One of the most common complications of myocardial ischaemia is a sustained ventricular tachyarrhythmia. We found that systemic GLP-1R activation with Exendin-4 reduces the arrhythmic burden in the rat model of I/R injury, and this effect is blocked by M3 muscarinic receptor antagonist 4DAMP. Exendin-4 also effectively reversed the effects of β-adrenoceptor agonists dobutamine and isoprenaline on ventricular action potential duration both in vivo and in isolated heart. The antiarrhythmic effects of GLP-1R activation were blocked by atropine and NOS inhibitors. Thus, the beneficial effects of GLP-1 on the heart (acutely recruitable by RPc) are indirect and mediated via release of acetylcholine and nitric oxide and their actions on coronary vessels and cardiomyocytes.

Capitalizing on our previous studies that demonstrated the crucial role of autonomic parasympathetic outflow to the heart and activity of vagal preganglionic neurones of the dorsal motor nucleus of the vagus nerve (DVMN) in cardioprotection, we manipulated these neural mechanisms to slow down the remodelling process and improve left ventricular (LV) function. We targeted vagal preganglionic neurones of the DVMN to express light-sensitive optogenetic actuators (Channelrhodopsin variant ChIEF) and determined the effect of selective optical stimulation of vagal C-fibre efferents on LV function and exercise capacity in a rat model of myocardial infarction (MI)-induced heart failure. The development of post-MI LV dysfunction in rats was associated with a marked reduction in exercise capacity (calculated in Joules from the distance that animals were able to run on a treadmill). Optogenetic stimulation of vagal C-fibre efferents expressing ChIEF significantly enhanced exercise capacity in sham-operated animals (105±11 vs 56±8 J in sham-operated rats expressing control virus eGFP; p=0.001) and preserved exercise capacity in animals with LV dysfunction (56±4 vs 28±3 J in post-MI rats expressing eGFP; p=0.02). Development of LV dysfunction was characterized by marked reduction of ejection fraction (33±3 vs 50±5% in sham-operated animals; p=0.01); E/A ratio (0.99±0.09 vs 1.20±0.10; p=0.04) and LV deceleration slope (3580±350 vs 2470±290 mm/s/s; p=0.02). Optogenetic stimulation of DVMN neurones expressing ChIEF resulted in significant improvements in ejection fraction (49±3 vs 33±3%; p=0.005) E/A ratio (1.2±0.1 vs 0.9±0.1; p=0.03) and deceleration slope (-2670±260 vs -3580±350 mm/s/s; p=0.04). Complementary improvements were also recorded in the maximum and minimum differentials of LV pressure. Thus, using optogenetics for highly selective recruitment of vagal efferent projections from the DVMN, we demonstrated that vagal C-fibre efferents exert trophic effects on LV function that can be exploited to slow the progression of heart failure developing after myocardial infarction.

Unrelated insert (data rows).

(** ** Safety reflexes ([safety_reflexes.py]) *)

Definition immediate_danger (sensors : SensorReading) : bool :=
  if (battery_voltage sensors <? Config.BATTERY_CRITICAL)%float then true
  else if (ultrasonic_distance sensors <? Config.OBSTACLE_CRITICAL)%float then true
  else false.

(** ** Autonomous fallback, the pure part ([autonomous_fallback.py]) *)

Definition _avoid_obstacle : MotorCommand := MotorCommand_lr 1400 1600.
Definition _seek_power : MotorCommand := MotorCommand_lr 1500 1500.
Definition _explore : MotorCommand := MotorCommand_lr 1530 1530.

(** ** Wire messages ([brain_connection.py]) *)

Definition isSome {A} (o : option A) : bool :=
  match o with Some _ => true | None => false end.

(** The [SENSOR_DATA] message built by [send_sensors_get_commands]. *)
Definition sensor_message (sensor_data : SensorReading) : pyval :=
  PDict
    [ ("type", PStr "SENSOR_DATA");
      ("timestamp", PFloat (timestamp sensor_data));
      ("robot_id", PStr "brainstem_robot");
      ("data", PDict
         [ ("timestamp", PFloat (timestamp sensor_data));
           ("battery_voltage", PFloat (battery_voltage sensor_data));
           ("ultrasonic_distance", PFloat (ultrasonic_distance sensor_data));
           ("power_source", PStr (power_source sensor_data));
           ("motor_current",
              PTuple [ PFloat (fst (motor_current sensor_data));
                       PFloat (snd (motor_current sensor_data)) ]);
           ("has_camera_frame", PBool (isSome (camera_frame sensor_data))) ]) ].

(** [d.get(k)] on a decoded dict (its keys are distinct). *)
Definition dict_get (d : list (string * pyval)) (k : string) : option pyval :=
  match find (fun kv => String.eqb (fst kv) k) d with
  | Some kv => Some (snd kv)
  | None => None
  end.

(** [v.get(k, default)]: only a dict has [get]. *)
Definition py_get (v : pyval) (k : string) (default : pyval) : result pyval :=
  match v with
  | PDict d => Ok (match dict_get d k with Some x => x | None => default end)
  | _ => Raise AttributeError
  end.

(** [v == s] for a string literal [s]. *)
Definition py_eq_str (v : pyval) (s : string) : bool :=
  match v with
  | PStr s' => String.eqb s' s
  | _ => false
  end.

(** ** State of the core *)

Definition ws_handle := nat.

(** [BrainConnection]'s attributes ([server_url] is constant). *)
Record BrainConnection := {
  websocket : option ws_handle;
  connected : bool;
  connection_attempts : nat;
  last_successful_contact : Q;
  message_count : nat
}.

(** [LifeLoop]'s attributes. *)
Record LifeLoop := {
  loop_count : nat;
  brain_connected : bool;
  last_brain_contact : Q;
  isolation_start_time : option Q;
  brain_response_times : list Q;
  communication_errors : nat
}.

(** Everything the loop owns: itself, its link, the fallback's own isolation
    mark, and the number of clock readings taken so far. *)
Record World := {
  life : LifeLoop;
  brain_link : BrainConnection;
  autonomous_isolation_start_time : option Q;
  clock_reads : nat
}.

Definition BrainConnection_init : BrainConnection :=
  {| websocket := None; connected := false; connection_attempts := 0;
     last_successful_contact := 0%Q; message_count := 0 |}.

Definition LifeLoop_init : LifeLoop :=
  {| loop_count := 0; brain_connected := false; last_brain_contact := 0%Q;
     isolation_start_time := None; brain_response_times := [];
     communication_errors := 0 |}.

Definition World_init : World :=
  {| life := LifeLoop_init; brain_link := BrainConnection_init;
     autonomous_isolation_start_time := None; clock_reads := 0 |}.

(** Attribute assignments. *)
Definition set_websocket (h : option ws_handle) (l : BrainConnection) :=
  {| websocket := h; connected := connected l;
     connection_attempts := connection_attempts l;
     last_successful_contact := last_successful_contact l;
     message_count := message_count l |}.
Definition set_connected (b : bool) (l : BrainConnection) :=
  {| websocket := websocket l; connected := b;
     connection_attempts := connection_attempts l;
     last_successful_contact := last_successful_contact l;
     message_count := message_count l |}.
Definition set_connection_attempts (n : nat) (l : BrainConnection) :=
  {| websocket := websocket l; connected := connected l;
     connection_attempts := n;
     last_successful_contact := last_successful_contact l;
     message_count := message_count l |}.
Definition set_last_successful_contact (t : Q) (l : BrainConnection) :=
  {| websocket := websocket l; connected := connected l;
     connection_attempts := connection_attempts l;
     last_successful_contact := t;
     message_count := message_count l |}.
Definition set_message_count (n : nat) (l : BrainConnection) :=
  {| websocket := websocket l; connected := connected l;
     connection_attempts := connection_attempts l;
     last_successful_contact := last_successful_contact l;
     message_count := n |}.

Definition set_loop_count (n : nat) (s : LifeLoop) :=
  {| loop_count := n; brain_connected := brain_connected s;
     last_brain_contact := last_brain_contact s;
     isolation_start_time := isolation_start_time s;
     brain_response_times := brain_response_times s;
     communication_errors := communication_errors s |}.
Definition set_brain_connected (b : bool) (s : LifeLoop) :=
  {| loop_count := loop_count s; brain_connected := b;
     last_brain_contact := last_brain_contact s;
     isolation_start_time := isolation_start_time s;
     brain_response_times := brain_response_times s;
     communication_errors := communication_errors s |}.
Definition set_last_brain_contact (t : Q) (s : LifeLoop) :=
  {| loop_count := loop_count s; brain_connected := brain_connected s;
     last_brain_contact := t;
     isolation_start_time := isolation_start_time s;
     brain_response_times := brain_response_times s;
     communication_errors := communication_errors s |}.
Definition set_isolation_start_time (t : option Q) (s : LifeLoop) :=
  {| loop_count := loop_count s; brain_connected := brain_connected s;
     last_brain_contact := last_brain_contact s;
     isolation_start_time := t;
     brain_response_times := brain_response_times s;
     communication_errors := communication_errors s |}.
Definition set_brain_response_times (l : list Q) (s : LifeLoop) :=
  {| loop_count := loop_count s; brain_connected := brain_connected s;
     last_brain_contact := last_brain_contact s;
     isolation_start_time := isolation_start_time s;
     brain_response_times := l;
     communication_errors := communication_errors s |}.
Definition set_communication_errors (n : nat) (s : LifeLoop) :=
  {| loop_count := loop_count s; brain_connected := brain_connected s;
     last_brain_contact := last_brain_contact s;
     isolation_start_time := isolation_start_time s;
     brain_response_times := brain_response_times s;
     communication_errors := n |}.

We determined the role played by the autonomic nervous system in modulation of the myocardial ischaemia/reperfusion injury and progression of chronic heart failure. These studies led to the discovery of the critical role of GLP-1 in mediating the remote preconditioning cardioprotection, which is important for the development of new therapeutic approaches for the treatment of cardiovascular pathology. These may include the optimized methods of drug delivery, newly designed GLP-1R agonists, combinations of therapies (e.g. vagus nerve stimulation and/or RPc combined with injections of GLP-1R agonists).